TASK STATEMENT. Restate word for word the entries below, starting with the line with "- Journal: [journal_t]" and continuing through the line with "[handle_journal_write] and [handle_write_event]". Include both of those lines and no others.

SUPPLIED RECORDS.

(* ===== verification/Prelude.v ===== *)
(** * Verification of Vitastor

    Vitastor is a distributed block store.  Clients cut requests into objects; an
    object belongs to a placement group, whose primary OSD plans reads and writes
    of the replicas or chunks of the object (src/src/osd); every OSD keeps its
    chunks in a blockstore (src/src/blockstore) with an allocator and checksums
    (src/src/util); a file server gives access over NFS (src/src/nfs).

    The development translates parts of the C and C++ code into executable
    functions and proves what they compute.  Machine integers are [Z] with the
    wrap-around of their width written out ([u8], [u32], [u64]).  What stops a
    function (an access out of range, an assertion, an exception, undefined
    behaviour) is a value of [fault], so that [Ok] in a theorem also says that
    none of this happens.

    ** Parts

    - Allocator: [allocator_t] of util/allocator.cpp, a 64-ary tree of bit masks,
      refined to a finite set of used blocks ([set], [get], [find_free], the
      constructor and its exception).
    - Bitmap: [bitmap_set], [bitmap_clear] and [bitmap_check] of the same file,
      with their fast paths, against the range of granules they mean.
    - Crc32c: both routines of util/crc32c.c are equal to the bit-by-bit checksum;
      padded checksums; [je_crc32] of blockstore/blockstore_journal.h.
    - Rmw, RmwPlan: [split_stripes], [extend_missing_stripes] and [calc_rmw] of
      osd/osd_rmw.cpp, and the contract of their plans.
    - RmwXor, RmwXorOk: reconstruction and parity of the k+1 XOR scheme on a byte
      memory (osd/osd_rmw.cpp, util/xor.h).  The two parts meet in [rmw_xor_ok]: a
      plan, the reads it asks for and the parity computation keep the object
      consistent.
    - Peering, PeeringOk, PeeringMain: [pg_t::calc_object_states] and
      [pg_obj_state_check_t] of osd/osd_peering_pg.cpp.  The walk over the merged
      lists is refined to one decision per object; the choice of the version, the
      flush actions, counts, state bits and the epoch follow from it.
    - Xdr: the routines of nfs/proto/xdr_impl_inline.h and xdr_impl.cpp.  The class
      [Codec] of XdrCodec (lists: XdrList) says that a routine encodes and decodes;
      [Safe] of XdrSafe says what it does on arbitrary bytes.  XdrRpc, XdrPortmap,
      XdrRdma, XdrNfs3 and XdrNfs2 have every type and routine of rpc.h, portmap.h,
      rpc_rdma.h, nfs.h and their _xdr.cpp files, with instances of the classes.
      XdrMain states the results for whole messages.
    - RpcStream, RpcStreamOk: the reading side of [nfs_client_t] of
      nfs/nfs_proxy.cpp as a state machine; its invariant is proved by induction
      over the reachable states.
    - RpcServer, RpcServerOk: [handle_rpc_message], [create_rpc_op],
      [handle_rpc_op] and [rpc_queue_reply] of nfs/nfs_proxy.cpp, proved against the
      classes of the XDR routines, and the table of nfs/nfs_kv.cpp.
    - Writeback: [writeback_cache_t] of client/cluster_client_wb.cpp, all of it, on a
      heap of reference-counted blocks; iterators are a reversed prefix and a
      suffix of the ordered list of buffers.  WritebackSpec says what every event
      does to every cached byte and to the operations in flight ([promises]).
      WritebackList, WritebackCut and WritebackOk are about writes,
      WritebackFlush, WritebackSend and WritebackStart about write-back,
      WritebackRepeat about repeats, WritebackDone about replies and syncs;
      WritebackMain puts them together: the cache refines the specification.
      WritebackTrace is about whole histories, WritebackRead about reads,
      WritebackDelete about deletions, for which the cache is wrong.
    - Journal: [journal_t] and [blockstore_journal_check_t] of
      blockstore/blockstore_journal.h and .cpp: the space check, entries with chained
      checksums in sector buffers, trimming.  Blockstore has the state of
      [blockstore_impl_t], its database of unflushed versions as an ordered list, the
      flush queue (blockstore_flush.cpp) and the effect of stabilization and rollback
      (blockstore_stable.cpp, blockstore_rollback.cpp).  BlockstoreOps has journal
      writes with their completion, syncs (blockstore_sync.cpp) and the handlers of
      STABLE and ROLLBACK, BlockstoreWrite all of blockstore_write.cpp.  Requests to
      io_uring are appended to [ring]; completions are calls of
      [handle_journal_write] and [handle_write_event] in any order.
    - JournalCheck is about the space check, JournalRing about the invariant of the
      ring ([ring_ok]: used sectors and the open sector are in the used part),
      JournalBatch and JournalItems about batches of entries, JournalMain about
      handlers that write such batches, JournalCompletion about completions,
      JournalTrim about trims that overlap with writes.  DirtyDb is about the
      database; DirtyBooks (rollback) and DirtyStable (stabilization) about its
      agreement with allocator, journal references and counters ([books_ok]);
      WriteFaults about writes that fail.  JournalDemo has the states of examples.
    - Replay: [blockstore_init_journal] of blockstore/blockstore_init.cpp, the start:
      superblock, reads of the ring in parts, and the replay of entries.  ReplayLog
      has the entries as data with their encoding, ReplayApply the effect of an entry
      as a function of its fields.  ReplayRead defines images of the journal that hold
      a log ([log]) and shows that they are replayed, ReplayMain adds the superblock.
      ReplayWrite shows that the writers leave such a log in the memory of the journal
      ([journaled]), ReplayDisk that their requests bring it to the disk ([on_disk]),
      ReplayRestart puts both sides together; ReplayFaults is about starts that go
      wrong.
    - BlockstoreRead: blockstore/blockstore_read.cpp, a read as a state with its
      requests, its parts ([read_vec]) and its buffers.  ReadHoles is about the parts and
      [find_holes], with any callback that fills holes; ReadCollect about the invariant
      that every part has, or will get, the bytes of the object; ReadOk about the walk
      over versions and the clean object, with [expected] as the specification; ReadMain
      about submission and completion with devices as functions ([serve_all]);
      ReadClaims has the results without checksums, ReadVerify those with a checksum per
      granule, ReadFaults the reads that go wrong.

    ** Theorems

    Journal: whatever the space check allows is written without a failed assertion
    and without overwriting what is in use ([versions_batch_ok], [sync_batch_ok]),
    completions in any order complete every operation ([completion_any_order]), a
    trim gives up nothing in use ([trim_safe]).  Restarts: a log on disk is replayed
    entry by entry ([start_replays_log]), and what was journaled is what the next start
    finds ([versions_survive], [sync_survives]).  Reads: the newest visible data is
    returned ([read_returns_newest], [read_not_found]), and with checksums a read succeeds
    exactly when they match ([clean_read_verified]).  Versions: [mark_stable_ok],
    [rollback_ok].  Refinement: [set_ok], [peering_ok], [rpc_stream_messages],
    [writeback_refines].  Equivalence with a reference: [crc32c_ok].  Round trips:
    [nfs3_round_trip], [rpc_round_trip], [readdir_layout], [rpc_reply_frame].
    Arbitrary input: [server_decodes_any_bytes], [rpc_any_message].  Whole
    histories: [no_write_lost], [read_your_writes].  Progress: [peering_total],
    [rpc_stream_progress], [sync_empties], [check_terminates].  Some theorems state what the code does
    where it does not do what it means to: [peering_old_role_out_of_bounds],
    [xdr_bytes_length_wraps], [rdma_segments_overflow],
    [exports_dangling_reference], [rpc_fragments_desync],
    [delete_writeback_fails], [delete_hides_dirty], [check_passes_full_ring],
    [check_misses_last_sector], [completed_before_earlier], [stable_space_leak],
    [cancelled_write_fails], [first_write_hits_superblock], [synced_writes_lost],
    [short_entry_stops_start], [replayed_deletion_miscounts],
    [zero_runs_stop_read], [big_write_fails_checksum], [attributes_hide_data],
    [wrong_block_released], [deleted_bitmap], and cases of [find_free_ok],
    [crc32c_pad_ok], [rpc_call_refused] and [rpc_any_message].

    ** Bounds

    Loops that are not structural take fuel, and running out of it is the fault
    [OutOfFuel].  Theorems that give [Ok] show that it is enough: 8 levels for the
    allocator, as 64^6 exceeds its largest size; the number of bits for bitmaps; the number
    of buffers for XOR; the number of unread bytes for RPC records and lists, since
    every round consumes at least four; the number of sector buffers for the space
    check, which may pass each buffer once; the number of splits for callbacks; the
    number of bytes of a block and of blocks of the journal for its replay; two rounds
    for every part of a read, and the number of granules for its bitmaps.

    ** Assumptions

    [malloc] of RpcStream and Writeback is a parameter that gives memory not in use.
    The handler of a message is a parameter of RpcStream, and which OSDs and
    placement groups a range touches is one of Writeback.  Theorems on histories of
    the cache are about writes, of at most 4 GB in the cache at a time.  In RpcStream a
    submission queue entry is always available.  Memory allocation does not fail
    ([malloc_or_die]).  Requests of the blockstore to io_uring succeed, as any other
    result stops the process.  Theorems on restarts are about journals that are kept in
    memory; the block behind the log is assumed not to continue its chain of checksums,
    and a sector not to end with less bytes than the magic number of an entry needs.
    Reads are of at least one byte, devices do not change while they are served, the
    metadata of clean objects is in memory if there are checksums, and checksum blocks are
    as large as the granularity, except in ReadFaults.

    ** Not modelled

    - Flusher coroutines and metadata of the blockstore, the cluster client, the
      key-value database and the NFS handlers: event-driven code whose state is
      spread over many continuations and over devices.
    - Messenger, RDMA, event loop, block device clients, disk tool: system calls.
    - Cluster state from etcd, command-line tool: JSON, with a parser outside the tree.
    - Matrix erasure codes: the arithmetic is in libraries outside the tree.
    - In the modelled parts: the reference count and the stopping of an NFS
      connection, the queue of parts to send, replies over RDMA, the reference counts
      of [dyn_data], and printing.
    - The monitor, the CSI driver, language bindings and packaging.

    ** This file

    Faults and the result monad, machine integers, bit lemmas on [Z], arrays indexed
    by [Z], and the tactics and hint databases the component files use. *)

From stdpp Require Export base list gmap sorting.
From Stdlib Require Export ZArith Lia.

TASK ANSWER.
    - Journal: [journal_t] and [blockstore_journal_check_t] of
      blockstore/blockstore_journal.h and .cpp: the space check, entries with chained
      checksums in sector buffers, trimming.  Blockstore has the state of
      [blockstore_impl_t], its database of unflushed versions as an ordered list, the
      flush queue (blockstore_flush.cpp) and the effect of stabilization and rollback
      (blockstore_stable.cpp, blockstore_rollback.cpp).  BlockstoreOps has journal
      writes with their completion, syncs (blockstore_sync.cpp) and the handlers of
      STABLE and ROLLBACK, BlockstoreWrite all of blockstore_write.cpp.  Requests to
      io_uring are appended to [ring]; completions are calls of
      [handle_journal_write] and [handle_write_event] in any order.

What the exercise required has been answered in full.